** RECORDS FOR THE TASK **
Section new.
Context (cfg : config) `{Hok : !config_ok cfg}.

Lemma bin_reg_size_half_page i :
  0 <= i < nbins cfg -> 2 <= bin_reg_size cfg i <= pagesize cfg / 2.
Proof.
  intros Hi. destruct (bin_reg_size_class cfg i Hi) as [[H2 _] _]. split; [done|].
  rewrite ok_pagesize. pose proof ok_p as Hp.
  replace (2 ^ pagesize_2pow cfg / 2) with (2 ^ (pagesize_2pow cfg - 1)).
  2:{ rewrite <- (shiftr_pow2 (pagesize_2pow cfg) 1), Z.shiftr_div_pow2 by lia. done. }
  destruct (exponents cfg) as (Hq & Hs & _). unfold nbins in Hi.
  set (p := pagesize_2pow cfg) in *. set (q := opt_quantum_2pow (opts cfg)) in *.
  set (s := opt_small_max_2pow (opts cfg)) in *.
  rewrite ok_ntbins, ok_nqbins, ok_nsbins in Hi. fold p q s in Hi.
  destruct (Z.lt_ge_cases i (q - 1)) as [Ht|Ht].
  { rewrite (bin_reg_size_tiny cfg i) by (fold q; lia). apply pow2_le_mono. lia. }
  destruct (Z.lt_ge_cases i (q - 1 + 2 ^ (s - q))) as [Hm|Hm].
  - replace i with (q - 1 + (i - q + 2 - 1)) by lia.
    rewrite (bin_reg_size_quantum cfg) by (fold q s; lia). fold q s.
    transitivity (2 ^ s); [|apply pow2_le_mono; lia].
    rewrite (pow2_split q s) by lia. pose proof (pow2_pos q ltac:(lia)). nia.
  - replace i with (q - 1 + 2 ^ (s - q) + (i - (q - 1 + 2 ^ (s - q)))) by lia.
    rewrite (bin_reg_size_subpage cfg) by (fold q s; lia). fold q s.
    apply pow2_le_mono. lia.
Qed.

Lemma bins_loop_spec n reg i prev :
  (forall j, i <= j < i + Z.of_nat n -> reg j = bin_reg_size cfg j) ->
  0 <= i -> i + Z.of_nat n <= nbins cfg ->
  pagesize cfg <= prev -> prev mod pagesize cfg = 0 ->
  prev <= arena_maxclass cfg -> prev <= RUN_MAX_SMALL ->
  exists bs last, bins_loop n cfg reg i prev = Some (bs, last) /\
    zlen bs = Z.of_nat n /\
    (forall j, 0 <= j < Z.of_nat n -> exists b, zget bs j = Some b /\ bin_for cfg (i + j) b /\
       runcur b = None /\ runs b = []) /\
    pagesize cfg <= last /\ last mod pagesize cfg = 0 /\
    last <= arena_maxclass cfg /\ last <= RUN_MAX_SMALL.
Proof.
  revert i prev. induction n as [|n IH]; intros i prev Hreg Hi Hn Hp1 Hp2 Hp3 Hp4; cbn [bins_loop].
  - exists [], prev. split; [done|]. split; [done|]. split; [lia|done].
  - pose proof (bin_reg_size_half_page i ltac:(lia)) as Hhalf.
    destruct (arena_bin_run_size_calc_spec cfg (mk_bin None [] (reg i) 0 0 0 0) prev)
      as (b & -> & Hb1 & Hb2 & Hb3 & Hb4 & Hb5); auto.
    { cbn. rewrite Hreg by lia. done. }
    cbn in Hb1, Hb2, Hb3, Hb5. pose proof Hb5 as (Hr1 & Hr2 & Hr3 & _).
    destruct (IH (i + 1) (run_size b)) as (bs & last & -> & Hlen & Hbs & Hlast); auto; try lia.
    { intros j Hj. apply Hreg. lia. }
    exists (b :: bs), last. split; [done|].
    split; [rewrite zlen_cons; lia|]. split; [|done].
    intros j Hj. destruct (decide (j = 0)) as [->|Hj0].
    + exists b. split; [done|]. split; [|done]. rewrite Z.add_0_r.
      unfold bin_for. rewrite Hb3, <- Hreg by lia. done.
    + destruct (Hbs (j - 1)) as (b' & Hb' & Hfor & Hrest); [lia|].
      exists b'. split; [|replace (i + j) with (i + 1 + (j - 1)) by lia; done].
      by rewrite zget_cons_pos by lia.
Qed.

Lemma page_le_maxclass : pagesize cfg <= arena_maxclass cfg.
Proof.
  rewrite ok_maxclass, ok_pagesize. pose proof ok_header as Hh. pose proof ok_p as Hp.
  pose proof (pow2_pos (pagesize_2pow cfg) ltac:(lia)). nia.
Qed.

Lemma arena_new_spec :
  exists a, arena_new cfg = Some a /\ chunks a = [] /\ spare a = None /\
    zlen (bins a) = nbins cfg /\
    (forall i, 0 <= i < nbins cfg -> exists b, zget (bins a) i = Some b /\ bin_for cfg i b /\
       runcur b = None /\ runs b = []).
Proof.
  destruct (exponents cfg) as (Hq & Hs & Hp). pose proof pagesize_bounds cfg as [Hpg _].
  pose proof ok_ntbins as Ent. pose proof ok_nqbins as Enq. pose proof ok_nsbins as Ens.
  set (nt := ntbins cfg) in *. set (nq := nqbins cfg) in *. set (ns := nsbins cfg) in *.
  assert (Hnq : 0 < nq) by (rewrite Enq; apply pow2_pos; lia).
  assert (Hnb : nbins cfg = nt + nq + ns) by done.
  unfold arena_new. fold nt nq ns. cbv zeta.
  destruct (bins_loop_spec (Z.to_nat nt) (fun i => Z.shiftl 1 (TINY_MIN_2POW + i)) 0 (pagesize cfg))
    as (l1 & p1 & -> & Hl1 & Hb1 & H11 & H12 & H13 & H14); try lia.
  { intros j Hj. unfold bin_reg_size. fold nt. by rewrite (proj2 (Z.ltb_lt j nt)) by lia. }
  { apply Z.mod_same. lia. }
  { apply page_le_maxclass. }
  { unfold RUN_MAX_SMALL. change (2 ^ 15) with 32768. lia. }
  destruct (bins_loop_spec (Z.to_nat nq) (fun i => u64 (quantum cfg * u32 (i - nt + 1))) nt p1)
    as (l2 & p2 & -> & Hl2 & Hb2 & H21 & H22 & H23 & H24); try lia; auto.
  { intros j Hj. unfold bin_reg_size. fold nt nq.
    by rewrite (proj2 (Z.ltb_ge j nt)), (proj2 (Z.ltb_lt j (nt + nq))) by lia. }
  destruct (bins_loop_spec (Z.to_nat ns)
              (fun i => Z.shiftl (small_max cfg) (i - (nt + nq) + 1)) (nt + nq) p2)
    as (l3 & p3 & -> & Hl3 & Hb3 & _); try lia; auto.
  { intros j Hj. unfold bin_reg_size. fold nt nq.
    by rewrite (proj2 (Z.ltb_ge j nt)), (proj2 (Z.ltb_ge j (nt + nq))) by lia. }
  eexists. split; [reflexivity|]. cbn [chunks spare bins].
  split; [done|]. split; [done|]. split; [rewrite !zlen_app; lia|].
  intros i Hi. destruct (Z.lt_ge_cases i nt) as [Hi1|Hi1].
  { destruct (Hb1 i) as (b & Hb & Hf); [lia|]. exists b. rewrite zget_app_l by lia. done. }
  rewrite zget_app_r by lia. destruct (Z.lt_ge_cases i (nt + nq)) as [Hi2|Hi2].
  { destruct (Hb2 (i - nt)) as (b & Hb & Hf); [lia|]. exists b.
    rewrite zget_app_l by lia. split; [by rewrite Hl1, Z2Nat.id by lia|].
    by replace (nt + (i - nt)) with i in Hf by lia. }
  rewrite zget_app_r by lia.
  destruct (Hb3 (i - (nt + nq))) as (b & Hb & Hf); [lia|]. exists b.
  split; [rewrite Hl1, Hl2, !Z2Nat.id by lia; by replace (i - nt - nq) with (i - (nt + nq)) by lia|].
  by replace (nt + nq + (i - (nt + nq))) with i in Hf by lia.
Qed.
End new.
(* ===== verification/JMap.v ===== *)
(** * jalloc: the page map of an arena chunk

    Models the chunk header of [src/util/private/jalloc/malloc.c] and the code
    that reads and writes its page map: [arena_run_split], the first-fit search
    inside [arena_run_alloc], [arena_run_dalloc] with its coalescing, the map
    initialisation of [arena_chunk_alloc], and the loops of [arena_palloc].  The abstract
    view of a chunk is the list of its runs, free or used, in address order. *)

From Stdlib Require Import ZArith Lia Bool.
From stdpp Require Import base numbers list.
From S2P Require Import Prelude JConfig.

(** ** Data *)

Record arena_chunk_map := mk_mapelm { npages : Z; pos : Z }.

(** [struct arena_chunk_s]; the tree linkage is the arena's list of chunks. *)
Record arena_chunk := mk_chunk {
  chunk_arena : Z;
  pages_used : Z;
  max_frun_npages : Z;
  min_frun_ind : Z;
  chunk_map : list arena_chunk_map }.

Definition set_map (ch : arena_chunk) (m : list arena_chunk_map) : arena_chunk :=
  mk_chunk (chunk_arena ch) (pages_used ch) (max_frun_npages ch) (min_frun_ind ch) m.
Definition set_pages_used (ch : arena_chunk) (n : Z) : arena_chunk :=
  mk_chunk (chunk_arena ch) n (max_frun_npages ch) (min_frun_ind ch) (chunk_map ch).
Definition set_max_frun (ch : arena_chunk) (n : Z) : arena_chunk :=
  mk_chunk (chunk_arena ch) (pages_used ch) n (min_frun_ind ch) (chunk_map ch).
Definition set_min_frun (ch : arena_chunk) (n : Z) : arena_chunk :=
  mk_chunk (chunk_arena ch) (pages_used ch) (max_frun_npages ch) n (chunk_map ch).

(** ** Map updates *)

Definition put_npages (m : list arena_chunk_map) (i n : Z) : option (list arena_chunk_map) :=
  let* e := zget m i in zset m i (mk_mapelm n (pos e)).
Definition put_pos (m : list arena_chunk_map) (i p : Z) : option (list arena_chunk_map) :=
  let* e := zget m i in zset m i (mk_mapelm (npages e) p).

(** [for (i = 0; i < n; i++) { map[off + i].npages = v; map[off + i].pos = i; }] *)
Fixpoint fill_run (fuel : nat) (m : list arena_chunk_map) (off i v : Z)
    : option (list arena_chunk_map) :=
  match fuel with
  | O => Some m
  | S fuel =>
      let* m := zset m (u32 (off + i)) (mk_mapelm v i) in
      fill_run fuel m off (i + 1) v
  end.

(** [for (i = 0; i < n; i++) map[off + i].npages = v;] *)
Fixpoint fill_npages (fuel : nat) (m : list arena_chunk_map) (off i v : Z)
    : option (list arena_chunk_map) :=
  match fuel with
  | O => Some m
  | S fuel =>
      let* m := put_npages m (u32 (off + i)) v in
      fill_npages fuel m off (i + 1) v
  end.

(** ** [arena_run_split], on the chunk and the page index of the run *)

Definition run_split (ch : arena_chunk) (run_ind need_pages : Z) : option arena_chunk :=
  let* e := zget (chunk_map ch) run_ind in
  let total_pages := npages e in
  let rem_pages := u32 (total_pages - need_pages) in
  let* m := fill_run (Z.to_nat need_pages) (chunk_map ch) run_ind 0 need_pages in
  let* m :=
    if 0 <? rem_pages then
      let map_offset := u32 (run_ind + need_pages) in
      let* m := zset m map_offset (mk_mapelm rem_pages POS_FREE) in
      zset m (u32 (map_offset + rem_pages - 1)) (mk_mapelm rem_pages POS_FREE)
    else Some m in
  Some (set_pages_used (set_map ch m) (u32 (pages_used ch + need_pages))).

(** ** The search loop of [arena_run_alloc] over one chunk

    Returns the page index of the run found, or [None] with the cached maximum
    reset, and the chunk.  Running out of fuel stands for a loop that does not
    end (an element with [npages = 0]). *)
Fixpoint search_runs (fuel : nat) (cfg : config) (ch : arena_chunk)
    (need_npages i max_frun min_frun : Z) : option (option Z * arena_chunk) :=
  match fuel with
  | O => None
  | S fuel =>
      if i <? chunk_npages cfg then
        let* mapelm := zget (chunk_map ch) i in
        if pos mapelm =? POS_FREE then
          if need_npages <=? npages mapelm then Some (Some i, ch)
          else
            let max_frun := if max_frun <? npages mapelm then npages mapelm else max_frun in
            let ch := if (i <? min_frun) && (i <? min_frun_ind ch)
                      then set_min_frun ch i else ch in
            let min_frun := if i <? min_frun then i else min_frun in
            search_runs fuel cfg ch need_npages (u32 (i + npages mapelm)) max_frun min_frun
        else
          search_runs fuel cfg ch need_npages (u32 (i + npages mapelm)) max_frun min_frun
      else Some (None, set_max_frun ch max_frun)
  end.

Definition search_fuel (cfg : config) : nat := S (Z.to_nat (chunk_npages cfg)).

Definition search_chunk (cfg : config) (ch : arena_chunk) (need_npages : Z)
    : option (option Z * arena_chunk) :=
  search_runs (search_fuel cfg) cfg ch need_npages (min_frun_ind ch) 0 (chunk_npages cfg).

(** The guard that decides whether a chunk is searched at all. *)
Definition may_fit (cfg : config) (ch : arena_chunk) (need_npages : Z) : bool :=
  let limit_pages := u32 (chunk_npages cfg - arena_chunk_header_npages cfg) in
  let compl_need_npages := u32 (limit_pages - need_npages) in
  (pages_used ch <=? compl_need_npages) && (need_npages <=? max_frun_npages ch).

(** ** [arena_run_dalloc], up to the release of an empty chunk *)

Definition coalesce_prev (cfg : config) (m : list arena_chunk_map) (run_ind run_pages : Z)
    : option (list arena_chunk_map * Z * Z) :=
  let* prev_free :=
    if arena_chunk_header_npages cfg <? run_ind then
      let* e := zget m (run_ind - 1) in Some (pos e =? POS_FREE)
    else Some false in
  if prev_free : bool then
    let* e := zget m (run_ind - 1) in
    let prev_npages := npages e in
    let run_ind := u32 (run_ind - prev_npages) in
    let run_pages := u32 (run_pages + prev_npages) in
    let* m := put_npages m run_ind run_pages in
    let* m := put_npages m (u32 (run_ind + run_pages - 1)) run_pages in
    Some (m, run_ind, run_pages)
  else Some (m, run_ind, run_pages).

Definition coalesce_next (cfg : config) (m : list arena_chunk_map) (run_ind run_pages : Z)
    : option (list arena_chunk_map * Z) :=
  let* next_free :=
    if u32 (run_ind + run_pages) <? chunk_npages cfg then
      let* e := zget m (u32 (run_ind + run_pages)) in Some (pos e =? POS_FREE)
    else Some false in
  if next_free : bool then
    let* e := zget m (u32 (run_ind + run_pages)) in
    let next_npages := npages e in
    let run_pages := u32 (run_pages + next_npages) in
    let* m := zset m run_ind (mk_mapelm run_pages POS_FREE) in
    let* m := put_npages m (u32 (run_ind + run_pages - 1)) run_pages in
    Some (m, run_pages)
  else Some (m, run_pages).

Definition run_dalloc (cfg : config) (ch : arena_chunk) (run_ind run_pages : Z)
    : option arena_chunk :=
  let pages_used := u32 (pages_used ch - run_pages) in
  let* m := put_pos (chunk_map ch) run_ind POS_FREE in
  let* m := put_pos m (u32 (run_ind + run_pages - 1)) POS_FREE in
  let* (m, run_ind, run_pages) := coalesce_prev cfg m run_ind run_pages in
  let* (m, run_pages) := coalesce_next cfg m run_ind run_pages in
  let* e := zget m run_ind in
  let ch := set_pages_used (set_map ch m) pages_used in
  let ch := if max_frun_npages ch <? npages e then set_max_frun ch (npages e) else ch in
  let ch := if run_ind <? min_frun_ind ch then set_min_frun ch run_ind else ch in
  Some ch.

(** ** The header [arena_chunk_alloc] writes at a fresh chunk *)

Definition chunk_init (cfg : config) (arena : Z) : option arena_chunk :=
  let free_npages := u32 (chunk_npages cfg - arena_chunk_header_npages cfg) in
  let m := replicate (Z.to_nat (chunk_npages cfg)) (mk_mapelm 0 0) in
  let* m := zset m (arena_chunk_header_npages cfg) (mk_mapelm free_npages POS_FREE) in
  let* m := zset m (chunk_npages cfg - 1) (mk_mapelm free_npages POS_FREE) in
  Some (mk_chunk arena 0 free_npages (arena_chunk_header_npages cfg) m).

(** ** Specification: a chunk is a list of runs *)

Inductive seg := Free (n : Z) | Used (n : Z).

Definition seg_len (s : seg) : Z := match s with Free n | Used n => n end.
Definition is_free (s : seg) : bool := match s with Free _ => true | Used _ => false end.

#[export] Instance seg_eq_dec : EqDecision seg.
Proof. solve_decision. Defined.

Fixpoint total (l : list seg) : Z :=
  match l with [] => 0 | s :: l => seg_len s + total l end.

Fixpoint used_pages (l : list seg) : Z :=
  match l with [] => 0 | Used n :: l => n + used_pages l | Free _ :: l => used_pages l end.

Fixpoint max_free (l : list seg) : Z :=
  match l with [] => 0 | Free n :: l => Z.max n (max_free l) | Used _ :: l => max_free l end.

(** No two free runs are adjacent. *)
Fixpoint coalesced (l : list seg) : Prop :=
  match l with
  | Free _ :: ((Free _ :: _) as l') => False
  | _ :: l' => coalesced l'
  | [] => True
  end.

(** The page index of the first free run of at least [need] pages. *)
Fixpoint first_fit (need i : Z) (l : list seg) : option Z :=
  match l with
  | [] => None
  | Free n :: l => if need <=? n then Some i else first_fit need (i + n) l
  | Used n :: l => first_fit need (i + n) l
  end.

(** The page map from index [i] to [j] encodes the runs [l]: every page of a used
    run holds its length and its position; the first and last page of a free run
    hold its length and [POS_FREE]. *)
Fixpoint map_rep (m : list arena_chunk_map) (i : Z) (l : list seg) (j : Z) : Prop :=
  match l with
  | [] => i = j
  | Free n :: l =>
      1 <= n /\ zget m i = Some (mk_mapelm n POS_FREE) /\
      zget m (i + n - 1) = Some (mk_mapelm n POS_FREE) /\ map_rep m (i + n) l j
  | Used n :: l =>
      1 <= n /\ (forall k, 0 <= k < n -> zget m (i + k) = Some (mk_mapelm n k)) /\
      map_rep m (i + n) l j
  end.

(** The invariant of a chunk header whose runs are [l]. *)
Record chunk_inv (cfg : config) (ch : arena_chunk) (l : list seg) : Prop := mk_chunk_inv {
  ci_len : zlen (chunk_map ch) = chunk_npages cfg;
  ci_rep : map_rep (chunk_map ch) (arena_chunk_header_npages cfg) l (chunk_npages cfg);
  ci_coalesced : coalesced l;
  ci_used : pages_used ch = used_pages l;
  ci_max : max_free l <= max_frun_npages ch;
  ci_min : min_frun_ind ch = arena_chunk_header_npages cfg }.

(** Allocating [need] pages at the front of a free run of [n] pages. *)
Definition carve (need n : Z) : list seg :=
  Used need :: (if need <? n then [Free (n - need)] else []).

(** A possibly absent free neighbour. *)
Definition opt_free (a : Z) : list seg := if 0 <? a then [Free a] else [].

(** ** Lemmas: lists of runs *)

Definition starts_free (l : list seg) : bool :=
  match l with s :: _ => is_free s | [] => false end.
Definition ends_free (l : list seg) : bool :=
  match last l with Some s => is_free s | None => false end.

Lemma total_app l1 l2 : total (l1 ++ l2) = total l1 + total l2.
Proof. induction l1; simpl; lia. Qed.

Lemma used_pages_app l1 l2 : used_pages (l1 ++ l2) = used_pages l1 + used_pages l2.
Proof. induction l1 as [|[] ? ?]; simpl; lia. Qed.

** WHAT THE TASK REQUIRES **
Where in the listing does the string "induction" appear? Copy every line that has it.

** SOLUTION TO THIS PROBLEM **
  revert i prev. induction n as [|n IH]; intros i prev Hreg Hi Hn Hp1 Hp2 Hp3 Hp4; cbn [bins_loop].
Proof. induction l1; simpl; lia. Qed.
Proof. induction l1 as [|[] ? ?]; simpl; lia. Qed.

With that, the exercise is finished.